CambridgeSide shopping center and Northeastern get new vending machines that serve healthy snacks

Yasmina Khashoggi, a Northeastern student who is studying journalism, knows what it’s like to want to eat healthy, but struggling to find healthy snacks on the go. Her company, Evolve Vending, seeks to change that. Photo by Adam Glanzman/Northeastern University

Yasmina Khashoggi wanted to eat healthy, but like many people, was tempted by junk food everywhere she went. At train depots and airports, she would grab a bag of chips. With no time to spare in the mornings before school, she would reach for a donut. When she was studying late at night, she found herself glazing over a vending machine stocked with the usual assortment of pretzels, cheese crackers, and candy bars.

She started feeling as though she were sacrificing her health for convenience.

“Every time I ended up at a vending machine, I found myself wishing that it was filled with Whole Foods-type snacks, you know, healthy snacks,” the Northeastern graduate student says. “I felt like my friends and I, we wanted to be healthy and we tried to be healthy, but out of convenience we weren’t.”

A study that examined weight changes in students over the course of four years of college showed that 70 percent of them put on pounds by graduation, some as much as 37 pounds, and that the percentage of students who were found to be overweight increased from 18 to 31 percent. This phenomenon is also known as the Freshman 15.

After she graduates from Northeastern this spring, Yasmina Khashoggi has plans to expand her healthy vending machine concept to other schools in Boston, and eventually to train stations and airports. Photo by Adam Glanzman/Northeastern University

Taking matters into her own hands, Khashoggi, who holds a bachelor’s degree in business entrepreneurship and is studying journalism at Northeastern, started contemplating how the ideal vending machine would look.
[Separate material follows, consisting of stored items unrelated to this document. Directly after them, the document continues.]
(** The new object, and what is left of the old one. *)
(* @ src/batteries/status.hpp 471-482 StatusOr::StatusOr *)
Definition from_move (that : StatusOr_) : cxx (StatusOr_ * StatusOr_) :=
  if is_ok that then
    v ← reference (value_ that);
    s ← construct v Raw;
    s' ← destroy (value_ that);
    mret (mkStatusOr ok_status s, mkStatusOr unknown_status s')
  else mret (mkStatusOr (status_ that) Raw, that).

(* @ src/batteries/status.hpp 484-489 StatusOr::StatusOr *)
Definition from_copy (that : StatusOr_) : cxx StatusOr_ :=
  let this := mkStatusOr (status_ that) Raw in
  if is_ok this then v ← reference (value_ that); s ← construct v Raw; mret (mkStatusOr (status_ this) s)
  else mret this.

(* @ src/batteries/status.hpp 551-556 StatusOr::~StatusOr *)
Definition destructor (this : StatusOr_) : cxx (storage V) :=
  if is_ok this then destroy (value_ this) else mret (value_ this).

(** [if (this->ok()) this->value_.destroy();] the status is still the old
    one. *)
Definition clear (this : StatusOr_) : cxx StatusOr_ := s ← destructor this; mret (mkStatusOr (status_ this) s).

(** The object that is copied is read after the old one has been destroyed:
    [late] reads it from there. *)
(* @ src/batteries/status.hpp 561-582 StatusOr::operator= *)
Definition assign_value (late : StatusOr_ -> cxx V) (this : StatusOr_) : cxx StatusOr_ :=
  this ← clear this; v ← late this; s ← construct v (value_ this); mret (mkStatusOr ok_status s).

(* @ src/batteries/status.hpp 597-615 StatusOr::operator= *)
Definition copy_assign (this that : StatusOr_) : cxx StatusOr_ :=
  s ← (if is_ok this
       then if is_ok that then v ← reference (value_ that); assign v (value_ this) else destroy (value_ this)
       else if is_ok that then v ← reference (value_ that); construct v (value_ this) else mret (value_ this));
  mret (mkStatusOr (status_ that) s).

(* @ src/batteries/status.hpp 617-635 StatusOr::operator= *)
Definition move_assign (this that : StatusOr_) : cxx (StatusOr_ * StatusOr_) :=
  s ← (if is_ok this
       then if is_ok that then v ← reference (value_ that); assign v (value_ this) else destroy (value_ this)
       else if is_ok that then v ← reference (value_ that); construct v (value_ this) else mret (value_ this));
  s' ← (if is_ok that then v ← reference (value_ that); assign (moved v) (value_ that) else mret (value_ that));
  mret (mkStatusOr (status_ that) s, mkStatusOr (status_ that) s').

(* @ src/batteries/status.hpp 637-646 StatusOr::operator= *)
Definition assign_status (s : Z) (this : StatusOr_) : cxx StatusOr_ :=
  check_ (negb (ok s));; this ← clear this; mret (mkStatusOr s (value_ this)).

(* @ src/batteries/status.hpp 648-656 StatusOr::emplace *)
Definition emplace (late : StatusOr_ -> cxx V) (this : StatusOr_) : cxx StatusOr_ :=
  this ← clear this; v ← late this; s ← construct v (value_ this); mret (mkStatusOr ok_status s).

(** The first lines of the other two [emplace]s. *)
(* @ src/batteries/status.hpp 661-664 StatusOr::emplace *)
Definition clear_unknown (this : StatusOr_) : cxx StatusOr_ :=
  if is_ok this then s ← destroy (value_ this); mret (mkStatusOr unknown_status s) else mret this.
She envisioned a machine that offers healthy snacks for people with various dietary needs and one that advertises the nutritional value of products upfront; a machine that features a touchscreen and offers alternative payment methods to meet the needs of the average 21st-century consumer.

“Our society as a whole is evolving into becoming more health-conscious and more conscious of the ingredients that we’re putting in our bodies, but the convenient options haven’t been evolving with our time,” Khashoggi says. “Even traditional vending machines that claim to sell you healthy products, it’s the fake healthy products. It’s just nothing that’s truly healthy that’s being sold.”

Wanting to change this, she started her own company, Evolve Vending, which offers snacks such as coconut water, kombucha, matcha green tea, coconut chips, and chocolate-covered bananas. The items are priced between $1 and $4.

The new vending machine in Afterhours at Northeastern’s Curry Student Center offers the kind of snacks you’d find at Whole Foods, including coconut water, kombucha, matcha green tea, coconut chips, and chocolate-covered bananas. The items are priced between $1 and $4. Photo by Adam Glanzman/Northeastern University

“I came up with the idea of a sleek, touchscreen, and cashless, healthy vending machine so that convenience didn’t have to come at the price of being unhealthy,” she says, adding that the effort was self-funded.

In February, the first machine was installed in CambridgeSide, a shopping center in East Cambridge. She unveiled a second machine at Afterhours in the Curry Student Center at Northeastern.

“I’d like to have a few more at Northeastern and then at every school in Boston,” she said. “Even though it may be a niche market now, it is something that is missing at many schools, and I think it’s something that will be well-received.

Next up: train stations and airports.

“I do hope to expand,” Khashoggi said. “Once I graduate, I plan on going into this full-time for sure.”